(** The stage that reads the size of a block at [sel]. *)
Lemma decodeCBlockSize_spec st m (w : Z) (q s out done rest todo : list byte) :
  running st m s out done rest todo → accounted (ds_dctx st) done →
  dict_at (ds_dctx st) m dst0 done out → frame_rest done (q ++ rest) todo → length q = 4%nat →
  bytes_at m (ds_sel st) q → 16 * zlen s + 7 < w →
  wp (stage_decodeCBlockSize st dstEnd) (outcome_ok w) m.
Proof.
  intros R A D Hr Hq Hb Hw. pose proof R as [R1 R2 R3 R4 R5 R6 R7 R8 R9 R10].
  pose proof (block_size_range _ (bo_info _ R1)) as Hbs. fold bs in Hbs.
  assert (HR : ∀ d', frame_ctx d' → running (DState d' (ds_src st) (ds_dst st) (ds_sel st)) m s out done rest todo).
  { intros d' X. by constructor. }
  pose proof (frame_rest_start _ _ _ _ R8 Hr Hq) as Hcase. unfold stage_decodeCBlockSize.
  rewrite <- (app_nil_r q) in Hb. pose proof (fx_block _ R3) as Hfb.
  destruct Hcase as [-> -> -> Hsuf|r rest' todo' -> Hrl -> -> Hrest|b y rest' todo' -> Hc -> -> Hrest].
  - eapply wp_run; [by apply (LE32_at _ _ _ _ Hb)|]. apply wp_ret. fields.
    destruct (HR (set_stage (ds_dctx st) dstage_getSuffix) ltac:(same R3)).
    split; [|unfold work; fields; cbn [rank]; lia].
    eexists s, out, x, rest, []. split; [by constructor|]. fields. apply at_suffix; [done|same A|done].
  - pose proof (size_fields (zlen r) ltac:(unfold KB in *; lia)) as (_ & _ & Hf1 & Hf2).
    eapply wp_run; [apply (LE32_at _ _ _ _ Hb); unfold LZ4F_BLOCKUNCOMPRESSED_FLAG; lia|].
    rewrite Hf1, Hfb. destruct (Z.eqb_spec (zlen r) 0); [lia|]. rewrite Z.gtb_ltb.
    destruct (Z.ltb_spec bs (zlen r)); [lia|].
    destruct (Z.eqb_spec (Z.land (zlen r + LZ4F_BLOCKUNCOMPRESSED_FLAG) LZ4F_BLOCKUNCOMPRESSED_FLAG) 0);
      [done|]. cbn [negb]. apply wp_ret. split; [|unfold work; fields; cbn [rank]; lia].
    eexists s, out, done, _, _. split; [apply HR; same R3|]. fields.
    apply at_direct; try done; [same A|]. intros Hl. by eapply dict_ok_same; [..|apply (D Hl)].
  - destruct Hc as [C1 C2 C3].
    pose proof (size_fields (zlen b) ltac:(unfold KB in *; lia)) as (Hf1 & Hf2 & _ & _).
    eapply wp_run; [apply (LE32_at _ _ _ _ Hb); unfold KB in *; lia|].
    rewrite Hf1, Hf2, Hfb. destruct (Z.eqb_spec (zlen b) 0); [lia|]. rewrite Z.gtb_ltb.
    destruct (Z.ltb_spec bs (zlen b)); [lia|]. cbn [negb Z.eqb]. set (d' := set_stage _ _).
    assert (Hinv : inv (DState d' (ds_src st) (ds_dst st) (ds_sel st)) m).
    { eexists s, out, done, _, _. split; [apply HR; same R3|]. unfold d'. fields.
      apply at_block; try done; [same A|]. intros Hl. by eapply dict_ok_same; [..|apply (D Hl)]. }
    fields. destruct (Z.eqb_spec (ds_dst st) dstEnd) as [Hd|Hd]; apply wp_ret.
    + left. split; [done|]. unfold BHSize. rewrite usize_fits by (unfold KB in *; lia).
      split; [lia|]. split; [right; split; [done|]|]; unfold d'; fields; set_solver.
    + split; [done|]. unfold work, d'. fields. cbn [rank]. lia.
Qed.
(* ===== verification/Lz4FrameSafeCall.v ===== *)
(** One call of [LZ4F_decompress] on any input whatsoever: the stages that read a
    header or a skippable frame, the call as a whole, and the theorem that it is
    safe and keeps the invariant of the context. *)

From Stdlib Require Import ZArith Lia Strings.Byte.
From stdpp Require Import base gmap list fin_maps numbers.
From S2P Require Import Prelude Mem Lz4Common Lz4Format Lz4Decompress Lz4DecompressApi Xxhash XxhashProofs Lz4Frame Lz4FrameDec Lz4FrameFormat Lz4FrameProofs Lz4FrameDict Lz4FrameDecode Lz4FrameCall Lz4FrameSafe.

(** * The end of a call within a frame *)

Section park.
Context {arch : Arch}.
Context (fi : LZ4F_frameInfo_t) (bin bout cap hdr dst0 dstEnd srcStart srcEnd : Z) (rs : list (Z * Z)) (m0 : mem).
Implicit Types (m : mem) (d : LZ4F_dctx_t) (st : dstate) (s out t : list byte).

Let linked : bool := blockMode fi =? LZ4F_blockLinked.

(** The position does not depend on the destination of the call. *)
Definition resumable d m : Prop :=
  dStage d ∈ resting_stages ∧ ∃ t, ∀ dst1 dstEnd1 sel, spot fi bout cap dst1 dstEnd1 d m sel [] t.

(** Saving the dictionary moves it to the buffer. *)
Lemma safe_resume d d' m m' (sel : Z) out t :
  spot fi bout cap dst0 dstEnd d m sel out t → dStage d ∈ resting_stages → dStage d ≠ dstage_flushOut →
  (∃ p n o, d' = set_out (set_dict d p n) o (tmpOutSize d) (tmpOutStart d)) →
  (dStage d ≠ dstage_storeSuffix → ∀ dst1, dict_at fi d' m' dst1 t []) →
  (dStage d = dstage_storeSuffix → dict_sized d') → resumable d' m'.
Proof.
  intros P Hs Hf (p & n & o & ->) D Dr. split; [exact Hs|]. exists t. intros dst1 dstEnd1 sel1.
  unfold spot, resting_stages in *. cbn [set_out set_dict dStage d_tmpInSize tmpInTarget].
  destruct (dStage d) eqn:Hst; try (set_solver); naive_solver.
Qed.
========================================
Work to complete. Please write out, exactly as they appear, only the lines from the one holding "dStage d ∈ resting_stages ∧" through the end of the data.

Answer for the task.
  dStage d ∈ resting_stages ∧ ∃ t, ∀ dst1 dstEnd1 sel, spot fi bout cap dst1 dstEnd1 d m sel [] t.

(** Saving the dictionary moves it to the buffer. *)
Lemma safe_resume d d' m m' (sel : Z) out t :
  spot fi bout cap dst0 dstEnd d m sel out t → dStage d ∈ resting_stages → dStage d ≠ dstage_flushOut →
  (∃ p n o, d' = set_out (set_dict d p n) o (tmpOutSize d) (tmpOutStart d)) →
  (dStage d ≠ dstage_storeSuffix → ∀ dst1, dict_at fi d' m' dst1 t []) →
  (dStage d = dstage_storeSuffix → dict_sized d') → resumable d' m'.
Proof.
  intros P Hs Hf (p & n & o & ->) D Dr. split; [exact Hs|]. exists t. intros dst1 dstEnd1 sel1.
  unfold spot, resting_stages in *. cbn [set_out set_dict dStage d_tmpInSize tmpInTarget].
  destruct (dStage d) eqn:Hst; try (set_solver); naive_solver.
Qed.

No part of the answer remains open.